The immediate provocation was that one of Jamshedpur’s most loved doctors, especially among the Malayalis there, suddenly decided that sending his three school going children to school on Republic Day or Independence Day would fall a bit foul of his religion.
The school, which made it a strict practice that no student could miss the two red-letter days, promptly started the procedure to expel the three students.
If you are surmising that this gentleman was a Muslim, think again. He was a Jehovah’s Witness, a little known but staunch group of people, predominantly Malayalis.
Now the tenets of their religion forbid the break-up of humanity into religions, countries, anthems, flags and so on a so forth. It is a community that puts a lot of emphasis on education and the power of God to set things right. And despite this gentleman being a fabulous doctor himself, he respected the wishes of his family members when they refused to take any medical help for even serious ailments. Visiting a doctor is a sin according to staunch Jehovah’s Witnesses and the logic is that if an ailment is the handiwork of God, then we have no business going to a earthly mortal for relief.

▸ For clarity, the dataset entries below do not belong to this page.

Definition invalidate (w : cache_io) (now : time) (b : Binding) (rejected : VerificationEvidence)
    (d : cache_dir) : result unit * cache_dir :=
  withState w true (pure_op (fun m _ => invalidateLocked now b rejected m)) d.

(** The verifier is the caller's; [None] is the nil interface.  [w1], [now1] and
    [w2], [now2] belong to the reading and the invalidating section. *)
Definition ReadVerified (w1 w2 : cache_io) (now1 now2 : time) (b : Binding)
    (verifier : option (Binding -> VerificationEvidence -> result unit)) (d : cache_dir)
    : result (body * Entry) * cache_dir :=
  method (verifier ← or_err verifier (Errorf "cache proof verifier is nil");
          b ← normalizeBinding b; Ok (verifier, b)) d (fun '(verifier, b) =>
  match withState w1 false (readVerifiedLocked w1 now1 b) d with
  | (Err e, d1) => (Err e, d1)
  | (Ok (data, e), d1) =>
      match e_Verification e with
      | None => (Err (Errorf "unreachable"), d1)
      | Some v =>
          match verifier b v with
          | Ok _ => (Ok (data, e), d1)
          | Err err =>
              let verificationErr := Wrapf "verify cached ProofList evidence" err in
              match invalidate w2 now2 b v d1 with
              | (Ok _, d2) => (Err verificationErr, d2)
              | (Err e2, d2) => (Err (ErrorsJoin verificationErr (Wrapf "persist invalid cache evidence" e2)), d2)
              end
          end
      end
  end).

(** ** Local bodies *)
Definition openBounded (w : cache_io) (id : string) (e : Entry) (maxBytes : N) (d : cache_dir) : result body :=
  _ ← fail_if (negb (isLocalBodyState (e_State e)) || negb (e_BodyPresent e) || (e_Size e <? 0)%Z) ErrInvalidState;
  _ ← fail_if ((maxBytes <? Z.to_N (e_Size e))%N || (maxInt <? Z.to_N (e_Size e))%N)
        (Wrapf "size" ErrBodyTooLarge);
  data ← or_err (read_body w id d) (ErrorsJoin ErrCorrupt (Errorf "open body"));
  _ ← fail_if (negb (bool_decide (Z.of_nat (length data) = e_Size e))) ErrCorrupt;
  Ok data.

(** The stream is limited to [size] bytes and must end there. *)
Definition verifyLocalStream (data : body) (payload : option Cid) (size : Z) : result unit :=
  let limited := take (Z.to_nat size) data in
  match payload with
  | None => Err ErrCorrupt
  | Some c =>
      _ ← fail_if (negb (bool_decide (length limited = Z.to_nat size)) || negb (SumStream_matches c limited)) ErrCorrupt;
      fail_if (negb (bool_decide (drop (Z.to_nat size) data = []))) ErrCorrupt
  end.

Definition readBoundedLocked (w : cache_io) (b : Binding) (maxBytes : N) (m : metadata) (d : cache_dir)
    : result ((body * Entry) * metadata) :=
  value ← or_err (Entries m !! bindingID b) ErrMiss;
  _ ← fail_if (bool_decide (e_State value = StateVerifiedClean) ||
               bool_decide (e_State value = StateUnmaterializedRemote) ||
               bool_decide (e_State value = StateStale) || negb (e_BodyPresent value)) ErrInvalidState;
  data ← openBounded w (bindingID b) value maxBytes d;
  let n := Z.to_nat (e_Size value) in
  _ ← fail_if (negb (bool_decide (length (take n data) = n))) (ErrorsJoin ErrCorrupt (Errorf "unexpected EOF"));
  _ ← fail_if (negb (bool_decide (drop n data = []))) ErrCorrupt;
  match verifyPayloadCID (b_CID b) (take n data) with
  | Err err => Err (ErrorsJoin ErrCorrupt err)
  | Ok _ => Ok ((take n data, value), m)
  end.

Definition ReadLocalBounded (w : cache_io) (b : Binding) (maxBytes : N) (d : cache_dir)
    : result (body * Entry) * cache_dir :=
  method (normalizeBinding b) d (fun b => withState w false (pure_op (readBoundedLocked w b maxBytes)) d).
Definition ReadLocal (w : cache_io) (b : Binding) (d : cache_dir) := ReadLocalBounded w b maxInt d.

Definition verifyLocked (w : cache_io) (b : Binding) (maxBytes : N) (m : metadata) (d : cache_dir)
    : result (Entry * metadata) :=
  e ← or_err (Entries m !! bindingID b) ErrMiss;
  data ← openBounded w (bindingID b) e maxBytes d;
  _ ← verifyLocalStream data (b_CID (e_Binding e)) (e_Size e);
  Ok (e, m).
Definition VerifyLocal (w : cache_io) (b : Binding) (maxBytes : N) (d : cache_dir) : result Entry * cache_dir :=
  method (normalizeBinding b) d (fun b => withState w false (pure_op (verifyLocked w b maxBytes)) d).

(** [split] is how the digest reads the stream: the chunks that reach the
    capture, in order. *)
Definition readRangeLocked (w : cache_io) (split : body -> list body) (b : Binding) (offset len maxBytes : N)
    (m : metadata) (d : cache_dir) : result ((body * Entry) * metadata) :=
  value ← or_err (Entries m !! bindingID b) ErrMiss;
  data ← openBounded w (bindingID b) value maxBytes d;
  let wanted := wanted_bytes (Z.to_N (e_Size value)) offset len in
  _ ← fail_if (maxInt <? wanted)%N ErrBodyTooLarge;
  let capture := mkCapture offset 0 (replicate (N.to_nat wanted) Ascii.zero) 0 in
  _ ← verifyLocalStream data (b_CID (e_Binding value)) (e_Size value);
  let capture := foldl capture_Write capture (split data) in
  _ ← fail_if (negb (bool_decide (rc_copied capture = length (rc_body capture)))) ErrCorrupt;
  Ok ((rc_body capture, value), m).
Definition ReadLocalRange (w : cache_io) (split : body -> list body) (b : Binding) (offset len maxBytes : N)
    (d : cache_dir) : result (body * Entry) * cache_dir :=
  method (normalizeBinding b) d (fun b =>
  withState w false (pure_op (readRangeLocked w split b offset len maxBytes)) d).

(** ** State changes *)
Definition transitionLocked (now : time) (b : Binding) (next : State) (m : metadata) : result (Entry * metadata) :=
  e ← or_err (Entries m !! bindingID b) ErrMiss;
  _ ← fail_if (negb (allowedTransition (e_State e) next)) (Wrapf "transition" ErrInvalidState);
  let e := mkEntry (e_Binding e) next
             (if negb (bool_decide (next = StateVerifiedClean)) then None else e_Verification e)
             (e_BodyPresent e) (e_Size e) now in
  Ok (e, put_entry m (bindingID b) e).
Definition Transition (w : cache_io) (now : time) (b : Binding) (next : State) (d : cache_dir)
    : result Entry * cache_dir :=
  method (normalizeBinding b) d (fun b => withState w true (pure_op (fun m _ => transitionLocked now b next m)) d).

Definition reconcileStateLocked (w : cache_io) (now : time) (b : Binding) (next : State) (maxBytes : N)
    (m : metadata) (d : cache_dir) : result (Entry * metadata) * cache_dir :=
  match
    (e ← or_err (Entries m !! bindingID b) ErrMiss;
     _ ← fail_if (negb (isLocalBodyState (e_State e)) || negb (e_BodyPresent e))
           (Wrapf "cannot reconcile" ErrInvalidState);
     data ← openBounded w (bindingID b) e maxBytes d;
     _ ← verifyLocalStream data (b_CID (e_Binding e)) (e_Size e);
     Ok (mkEntry (e_Binding e) next None (e_BodyPresent e) (e_Size e) now))
  with
  | Err err => (Err err, d)
  | Ok e =>
      match writeMetadata w (put_entry m (bindingID b) e) d with
      | (Ok _, d') => (Ok (e, put_entry m (bindingID b) e), d')
      | (Err err, d') => (Err err, d')
      end
  end.
Definition ReconcileLocalStateBounded (w : cache_io) (now : time) (b : Binding) (next : State) (maxBytes : N)
    (d : cache_dir) : result Entry * cache_dir :=
  method (b ← normalizeBinding b;
          _ ← fail_if (negb (isLocalBodyState next)) (Wrapf "cannot reconcile local body" ErrInvalidState);
          Ok b) d (fun b =>
  withState w false (reconcileStateLocked w now b next maxBytes) d).
Definition ReconcileLocalState (w : cache_io) (now : time) (b : Binding) (next : State) (d : cache_dir) :=
  ReconcileLocalStateBounded w now b next maxInt d.

Definition Inspect (w : cache_io) (b : Binding) (d : cache_dir) : result Entry * cache_dir :=
  method (normalizeBinding b) d (fun b =>
  withState w false (pure_op (fun m _ => e ← or_err (Entries m !! bindingID b) ErrMiss; Ok (e, m))) d).

Definition List_all (w : cache_io) (d : cache_dir) : result (list Entry) * cache_dir :=
  withState w false (pure_op (fun m _ =>
    Ok (sort_by_string (fun e => bindingID (e_Binding e)) (map_to_list (Entries m)).*2, m))) d.

Definition removeLocked (w : cache_io) (b : Binding) (m : metadata) (d : cache_dir)
    : result (unit * metadata) * cache_dir :=
  let id := bindingID b in
  match Entries m !! id with
  | None => (Err ErrMiss, d)
  | Some _ =>
      let '(removed, d1) := removeBody w id d in
      if negb removed then (Err (Errorf "remove cache body"), d1) else
      let m' := mkMetadata (md_Version m) (delete id (Entries m)) in
      match writeMetadata w m' d1 with
      | (Ok _, d2) => (Ok ((), m'), d2)
      | (Err err, d2) => (Err err, d2)
      end
  end.
Definition Remove (w : cache_io) (b : Binding) (d : cache_dir) : result unit * cache_dir :=
  method (normalizeBinding b) d (fun b => withState w false (removeLocked w b) d).
End Cache.

#[global] Arguments normalizeBinding : simpl never.
#[global] Arguments normalizeEntry : simpl never.
#[global] Arguments verifyPayloadCID : simpl never.
#[global] Arguments capture_Write : simpl never.
#[global] Arguments writeMetadata : simpl never.
#[global] Arguments withState : simpl never.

This doctor, a wonderful human being who was respected by all and sundry in Telco township where I grew up, soon found himself in the eye of a storm in a place dominated by Biharis who thought singing the national anthem was one of the fundamental pillars of showing your patriotism. The fact that dowry deaths, female infanticide, illiteracy and discrimination between girls and boys were rampant among them made no difference to them.
However a judgment by the Supreme Court around that time in the famous Biju Emmanuel versus Union of India case- wherein the apex court said not singing the national anthem or not being present for such functions is no crime- came to the help of the doctor. A few weeks later the dust settled down and everything was back to normal, the doctor’s reputation and respect among his legion of patients intact. The doctor continued dispensing his medicines with a smile and some jokes that lost much of their colour when translated from Malayalam to Hindi.
The point here is that singing or not singing the national anthem does not make us lesser Indians or unpatriotic ones.
If some people believe the national anthem isn’t robust enough or that it was actually written by Tagore for a British king, then those are viewpoints we should respect and move on.
Just think about it. We have hundreds of politicians who swear by the Indian Constitution and then create Swiss bank accounts running into billions of dollars even from impoverished lands like Jharkhand.
We have thousands of lawyers who swear to uphold the law of the land and then behave like minions of gangsters and frauds.
We have lakhs of doctors who take the Hippocratic Oath and then cut out a kidney when the poor chap isn’t looking.
We have hundreds of witnesses in court who swear on the holy books to speak the truth and then speaking anything but that.
So what difference does it make whether someone wants to sing the national anthem or not.
Most of us are horrible Indians anyway, singing or not singing a song for just under a minute will not make much of a difference. Or if you don’t want to sing it, standing for it wouldn’t hurt either.